THE Supreme Court Tuesday said it could not pass an order to restrain beggars and vagabonds and the homeless from begging on traffic junctions, markets and public places to avoid the spread of Covid19, because a large number of people, including children, were compelled to be on the streets to beg due to the absence of education and employment.
The court said it could not take an elitist view in the matter.
A two-judge bench of Justices DY Chandrachud and MR Shah added this was a socio-economic issue that could not be remedied by a court order.
“This is a human problem which has to be redressed by the welfare state in a manner which accords with Part III (Fundamental Rights) and IV (Directive Principles of State Policy) of the Constitution”, the bench said.
Senior advocate Chinmoy Pradip Sharma, for the petitioner, clarified that the purport of the petition was not what is conveyed by a prima facie reading of the first part of the prayer but one that sought a direction for the rehabilitation of those who were compelled to be on the streets to eke out a living by begging.
Sharma said there was an urgent need to ensure that the vaccination programme included them like all other citizens.

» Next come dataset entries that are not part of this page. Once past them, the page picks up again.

(** `aap-engine/src/pipeline.rs:407-429`, `Session::dispatch` (the response) *)
Definition receive (response : HttpResponse) (redactor : Redactor) : P Sanitized :=
  _ ← evidence [emission Inbound Upstream
                  (ResponseStart (http_status response) (observed_headers (response_headers response)))];
  s ← lift (sanitize_response json_string response redactor);
  _ ← evidence [emission Inbound Agent
                  (ResponseStart (s_status s) (observed_headers [("content-type", as_bytes (s_media s))]))];
  _ ← move_to Dispatching (Some (s_status s));
  mret s.

(** `aap-engine/src/pipeline.rs:203-430`, `Session::dispatch` (an API-key profile) *)
Definition dispatch (req : ExecuteRequest) : P Sanitized :=
  '(p, t, body, r) ← lift (admit_request req);
  '(id, header, prefix, provider, item) ← lift (admit_key req p body);
  _ ← move_to Validated None;
  _ ← evidence [emission Outbound Agent
                  (RequestStart (method req) (profile_origin p ++ path t) (safe_headers (headers req)))];
  _ ← await;
  found ← ask (fun n => on_resolve env n (trim_brackets (target_host t)) (target_port t));
  found ← lift found;
  _ ← put (Resolved (trim_brackets (target_host t)) (target_port t) found);
  endpoint ← lift (admit_addresses p t found);
  let store := store (credential item) in
  if negb (bool_decide (store ∈ stores cfg)) then reject VaultUnavailable
  else
    reference ← from_store (ItemRef_new (key (credential item)));
    _ ← await;
    m ← ask (fun n => on_metadata env n store reference);
    m ← from_store m;
    _ ← put (Described store reference m);
    _ ← approve_if_needed r item id (lease m);
    _ ← check_session;
    body ← lift (ok_or (decode STANDARD (as_bytes (body_base64 req))) (Error_new RequestInvalid));
    room ← ask (on_permit env);
    if negb room then reject LimitExceeded
    else
      _ ← run_guard (fun g => (with_active g, Ok tt));
      '(out, redactor) ← prepare req p t body id header prefix provider item reference m;
      response ← execute endpoint out;
      receive response redactor.
End Dispatch.

Create HintDb guided.
Create HintDb logs.

(** ** Programs are lives of the guard *)

Section Lives.
Context `{Base64} `{Http} `{Urls} `{HttpMessage} (json_string : list byte -> option (list byte)).
Context {F : Type} `{Observer F} {R : Type} `{RemoteContext R}.
Context (env : Env F R) (cfg : Configuration) (opts : SessionOptions).
Abbreviation W := (World F R).
Abbreviation P := (Prog F R).

(** A program that moves the guard by disciplined moves, from a guard whose
    dispatch is committed or not ([d]) to one whose dispatch is ([d']). *)
Definition guided {A} (d d' : bool) (m : P A) : Prop :=
  forall w w' r, dispatched (guard w) = d -> m w = (w', r) ->
    exists ms, lives (guard w) ms /\ guard w' = life (guard w) ms
      /\ (is_ok r = true -> dispatched (guard w') = d').

Lemma life_app (g : Guard F R) ms ms' : life g (ms ++ ms') = life (life g ms) ms'.
Proof. apply foldl_app. Qed.
Lemma lives_app (g : Guard F R) ms ms' : lives g ms -> lives (life g ms) ms' -> lives g (ms ++ ms').
Proof.
  revert g. induction ms as [|m ms IH]; intros g Hl Hl'; [done|]. destruct Hl. split; [done|]. by apply IH.
Qed.

Lemma guided_bind {A B} d1 d2 d3 (m : P A) (k : A -> P B) :
  guided d1 d2 m -> (forall a, guided d2 d3 (k a)) -> guided d1 d3 (m ≫= k).
Proof.
  intros Hm Hk w w' r Hd Hr. unfold mbind, prog_bind in Hr. destruct (m w) as [w1 [a|e]] eqn:E.
  - destruct (Hm _ _ _ Hd E) as (ms & L1 & L2 & L3).
    destruct (Hk a _ _ _ (L3 eq_refl) Hr) as (ms' & K1 & K2 & K3).
    exists (ms ++ ms'). rewrite life_app, <-L2. split; [|done]. apply lives_app; [done|by rewrite <-L2].
  - injection Hr as <- <-. destruct (Hm _ _ _ Hd E) as (ms & L1 & L2 & L3). by exists ms.
Qed.

(** Programs that leave the guard alone. *)
Lemma guided_still {A} d (m : P A) : (forall w, guard (m w).1 = guard w) -> guided d d m.
Proof.
  intros Hm w w' r Hd Hr. specialize (Hm w). rewrite Hr in Hm. cbn in Hm. exists [].
  split; [done|]. split; [done|]. by rewrite Hm.
Qed.
Lemma guided_lift {A} d (r : Result A) : guided d d (lift r : P A).
Proof. by apply guided_still. Qed.
Lemma guided_ret {A} d (a : A) : guided d d (mret a : P A).
Proof. by apply guided_still. Qed.
Lemma guided_ask {A} d (f : nat -> A) : guided d d (ask f : P A).
Proof. by apply guided_still. Qed.
Lemma guided_get d : guided d d (get_guard : P (Guard F R)).
Proof. by apply guided_still. Qed.
Lemma guided_put d c : guided d d (put c : P unit).
Proof. by apply guided_still. Qed.
Lemma guided_store {A} d (r : result StoreError A) : guided d d (from_store r : P A).
Proof. destruct r; by apply guided_still. Qed.
Lemma guided_reject {A} d d' c : guided d d' (reject c : P A).
Proof. intros w w' r Hd [= <- <-]. by exists []. Qed.

(** One move. *)
Lemma guided_move {A} d d' (f : Guard F R -> Guard F R * Result A) (m : Guard F R -> Move F R) :
  (forall g, dispatched g = d -> disciplined g (m g) /\ do_move g (m g) = (f g).1
     /\ (is_ok (f g).2 = true -> dispatched (f g).1 = d')) ->
  guided d d' (run_guard f : P A).
Proof.
  intros Hf w w' r Hd Hr. unfold run_guard in Hr. destruct (Hf _ Hd) as (H1' & H2' & H3').
  destruct (f (guard w)) as [g1 r1]. simplify_eq/=. exists [m (guard w)]. done.
Qed.

Lemma guided_pass d : guided d d (pass env : P unit).
Proof.
  intros w w' r Hd [= <- <-]. exists [MOthers (between env (steps w)); MElsewhere (elsewhere env (steps w));
    MExchange (website (guard w)) (binding (others (between env (steps w)) (shared (guard w))))
      (beside env (steps w) <$> remote (guard w))].
  cbn. destruct (others (between env (steps w)) (shared (guard w))). by split_and!.
Qed.

Lemma guided_record d es : guided d d (run_guard (fun g => record_many g es) : P unit).
Proof.
  apply (guided_move _ _ _ (fun _ => MRecord es)). intros g Hd. split; [done|]. split; [done|].
  destruct (record_many g es) as [g1 r] eqn:E. apply record_frame in E as (_ & _ & E & _). cbn. by rewrite E.
Qed.
Lemma guided_content d dir l : guided d d (run_guard (fun g => content_both g dir l) : P unit).
Proof.
  apply (guided_move _ _ _ (fun _ => MContent dir l)). intros g Hd. split; [done|]. split; [done|].
  unfold content_both. destruct (content_views _ _ _ _) as [g1 r] eqn:E.
  apply content_frame in E as (_ & _ & E). cbn. by rewrite E.
Qed.
Lemma views_moves dir vs cs (g : Guard F R) :
  exists ms, lives g ms /\ (content_views g dir vs cs).1 = life g ms /\ dispatched (life g ms) = dispatched g.
Proof.
  revert g. induction cs as [|c cs IH]; intros g; cbn [content_views]; [by exists []|].
  destruct (record_many g _) as [g1 r] eqn:E. apply record_frame in E as Hf. destruct Hf as (_ & _ & Hd & _).
  assert (Hg1 : g1 = do_move g (MRecord (map (content_event g dir c) vs))) by (cbn; by rewrite E).
  destruct r as [[]|e].
  - destruct (IH g1) as (ms & L1 & L2 & L3). exists (MRecord (map (content_event g dir c) vs) :: ms).
    unfold life in *. cbn [lives foldl]. rewrite <- Hg1. by rewrite L2, L3, Hd.
  - exists [MRecord (map (content_event g dir c) vs)]. unfold life. cbn [lives foldl]. by rewrite <- Hg1.
Qed.
Lemma guided_views d dir vs cs : guided d d (run_guard (fun g => content_views g dir vs cs) : P unit).
Proof.
  intros w w' r Hd Hr. unfold run_guard in Hr.
  destruct (views_moves dir vs cs (guard w)) as (ms & L1 & L2 & L3).
  destruct (content_views _ _ _ _) as [g1 r1]. injection Hr as <- <-. cbn in L2 |- *. exists ms. subst g1. by rewrite L3.
Qed.
Lemma guided_end d dir vs : guided d d (run_guard (fun g => end_content g dir vs) : P unit).
Proof.
  apply (guided_move _ _ _ (fun g => MRecord (map (fun v => emission dir v
    (ContentEnd true (bytes (nth (slot dir v) (observed g) StreamState_default)) None)) vs))).
  intros g Hd. split; [done|]. split; [done|]. unfold end_content.
  cbn beta.
  match goal with |- context [record_many g ?es] => destruct (record_many g es) as [g1 r] eqn:E end.
  apply record_frame in E as (_ & _ & E & _). cbn. by rewrite E.
Qed.
Lemma guided_transition (d : bool) next code :
  (if d then next = Dispatching else next ∈ [Validated; PendingApproval; Ready]) ->
  guided d d (run_guard (fun g => let (o, r) := transition (guard_op g) next code in (with_op g o, r)) : P unit).
Proof.
  intros Hn. apply (guided_move _ _ _ (fun _ => MTransition next code)). intros g Hd.
  split; [cbn; by rewrite Hd|]. cbn. by destruct (transition _ _ _).
Qed.
Lemma guided_begin : guided false true (run_guard begin_dispatch : P unit).
Proof.
  apply (guided_move _ _ _ (fun _ => MBegin)). intros g Hd. split; [done|]. split; [done|].
  destruct (begin_dispatch g) as [g1 [[]|e]] eqn:E; [|done]. by apply begin_dispatch_spec in E as (_ & _ & _ & _ & _ & _ & ?).
Qed.

Lemma guided_move_to (d : bool) next code : (if d then next = Dispatching else next ∈ [Validated; PendingApproval; Ready]) ->
  guided d d (move_to env next code : P unit).
Proof. intros Hn. unfold move_to. eapply guided_bind; [apply guided_pass|]. intros _. by apply guided_transition. Qed.
End Lives.

#[export] Hint Resolve guided_lift guided_ret guided_ask guided_get guided_put guided_store guided_reject
  guided_pass guided_record guided_content guided_views guided_end guided_begin : guided.
Ltac guide :=
  repeat first
    [ match goal with |- forall _, _ => intro end
    | solve [eauto with guided]
    | match goal with
      | |- guided _ _ (move_to _ _ _) => apply guided_move_to; cbn; first [done | set_solver]
      | |- guided _ _ (mbind _ _) =>
          first [ eapply guided_bind; [solve [eauto with guided]|]
                | eapply guided_bind; [apply guided_move_to; cbn; first [done | set_solver]|]
                | eapply guided_bind ]
      | |- guided _ _ (if ?b then _ else _) => destruct b
      | |- guided _ _ (match ?x with _ => _ end) => destruct x
      end ].

Section Programs.
Context `{Base64} `{Http} `{Urls} `{HttpMessage} (json_string : list byte -> option (list byte)).
Context {F : Type} `{Observer F} {R : Type} `{RemoteContext R}.
Context (env : Env F R) (cfg : Configuration) (opts : SessionOptions).
Abbreviation P := (Prog F R).

Lemma guided_await d : guided d d (await env : P unit).
Proof. unfold await. guide. Qed.
Lemma guided_check d : guided d d (check_session env : P unit).
Proof. unfold check_session. guide. Qed.
#[local] Hint Resolve guided_await guided_check : guided.
Lemma guided_evidence d es : guided d d (evidence env es : P unit).
Proof. unfold evidence. guide. Qed.
#[local] Hint Resolve guided_evidence : guided.
Lemma guided_both d dir x : guided d d (evidence_both env dir x : P unit).
Proof. apply guided_evidence. Qed.
Lemma guided_revalidate d st re l : guided d d (revalidate env st re l : P unit).
Proof. unfold revalidate. guide. Qed.
Lemma guided_resolve d st re l : guided d d (resolve_current env st re l : P Snapshot).
Proof. unfold resolve_current. guide. Qed.
Lemma guided_execute d e q : guided d d (execute env e q : P HttpResponse).
Proof. unfold execute. guide. Qed.
Lemma guided_commit : guided false true (commit env : P unit).
Proof. unfold commit. guide. Qed.
#[local] Hint Resolve guided_both guided_revalidate guided_resolve guided_execute guided_commit : guided.
Lemma guided_approve item l : guided false false (approve_operation env cfg item l : P unit).
Proof.
  unfold approve_operation. guide.
Qed.
Lemma guided_body d r p cs : guided d d (record_body env r p cs : P unit).
Proof.
  revert r p. induction cs as [|[c fin] cs IH]; intros r p; cbn [record_body]; [apply guided_ret|].
  destruct (feed r c fin) as [r1 s1]. eapply guided_bind; [apply guided_lift|]. intros safe.
  destruct (feed_placeholders p safe fin) as [p1 s2]. guide.
Qed.
#[local] Hint Resolve guided_approve guided_body : guided.
Lemma guided_prepare req p t body id header prefix provider item reference m :
  guided false true (prepare json_string env req p t body id header prefix provider item reference m
    : P (HttpRequest * Redactor)).
Proof. unfold prepare. guide. Qed.
Lemma guided_receive response redactor : guided true true (receive json_string env response redactor : P Sanitized).
Proof. unfold receive. guide. Qed.
Lemma guided_active d : guided d d (run_guard (fun g => (with_active g, Ok tt)) : P unit).
Proof. by apply (guided_move _ _ _ (fun _ => MActive)). Qed.
Lemma guided_if_needed r item id l : guided false false (approve_if_needed env cfg opts r item id l : P unit).
Proof. unfold approve_if_needed. guide. Qed.
#[local] Hint Resolve guided_prepare guided_receive guided_active guided_if_needed : guided.
Lemma guided_dispatch req : guided false true (dispatch json_string env cfg opts req : P Sanitized).
Proof. unfold dispatch. guide. Qed.
End Programs.
#[export] Hint Resolve guided_await guided_check guided_evidence guided_both guided_revalidate guided_resolve
  guided_execute guided_commit guided_approve guided_body guided_active : guided.

(** ** What a program logs *)

Definition executes (c : Call) : bool := match c with Executed _ _ => true | _ => false end.
Definition no_execution (l : list Call) : Prop := Forall (fun c => executes c = false) l.

Section Logs.
Context `{Base64} `{Http} `{Urls} `{HttpMessage} (json_string : list byte -> option (list byte)).
Context {F : Type} `{Observer F} {R : Type} `{RemoteContext R}.
Context (env : Env F R) (cfg : Configuration) (opts : SessionOptions).
Abbreviation P := (Prog F R).

(** A program that hands nothing off, and what it logged when it succeeds. *)
Definition logs {A} (m : P A) (post : A -> list Call -> Prop) : Prop :=
  forall w w' r, m w = (w', r) ->
    exists l, log w' = log w ++ l /\ no_execution l /\ forall a, r = Ok a -> post a l.
Lemma moved_poll c log env late : sized (cn_profile c) -> conn_ok c log ->
  wf_env (Z.min (tcp_max_data_bytes (tcp_limits (cn_profile c))) (16 * 1024)) env ->
  moved c log (poll_relay c env late).1.1 (poll_relay c env late).1.2.
Proof.
  intros Hsz Hc Hwf. unfold poll_relay. destruct (terminal (cn_state c)) eqn:Ht; [by apply moved_refl|].
  destruct (cn_relay c) as [r|] eqn:Hr; [|by apply moved_finish].
  pose proof Hc as Hgo. unfold conn_ok in Hgo. rewrite Ht in Hgo. destruct Hgo as [G1 G2 G3 G4 G5].
  destruct (G5 r Hr) as [R1 R2 R3]. rewrite <-R2 in Hwf.
  pose proof (poll_ok (ar_io r) (watching c r) env log Hwf R1) as Hp.
  destruct (Duplex_poll _ _ _) as [[[d w] l] p]. destruct Hp as ([P1 P2] & P3 & P4).
  set (c1 := set_cn_relay _ _).
  assert (Hm : moved c log c1 l).
  { constructor; cbn; [|done|congruence|done]. unfold conn_ok. change (cn_state c1) with (cn_state c). rewrite Ht.
    constructor; cbn; try done.
    - intros Hn. destruct (G4 Hn). congruence.
    - intros r' [= <-]. constructor; cbn; [done|congruence|]. intros i. by rewrite P2. }
  set (c2 := if late then set_cn_cancelled c1 else c1).
  assert (Hm2 : moved c log c2 l).
  { unfold c2. destruct late; [|done]. rewrite <-(app_nil_r l). apply (moved_trans _ _ c1 l _ []); [done|]. apply moved_cancel, Hm. }
  destruct p as [|o]; [done|]. cbn [fst snd]. rewrite <-(app_nil_r l). apply (moved_trans _ _ c2 l _ []); [done|].
  apply moved_finish; [by rewrite (mv_profile _ _ _ _ Hm2)|]. apply Hm2.
Qed.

The court agreed to issue notice since the prayer which gave the impression of seeking to restrain begging was not pressed by the petitioner. The court however told the petitioner to amend the prayer.
It also sought the assistance of the Solicitor General in the matter.
The court said it would expect a response from the Union of India and the Government of National Capital Territory of Delhi on what steps were being taken to deal with this human concern.
The matter will now be heard on August 10.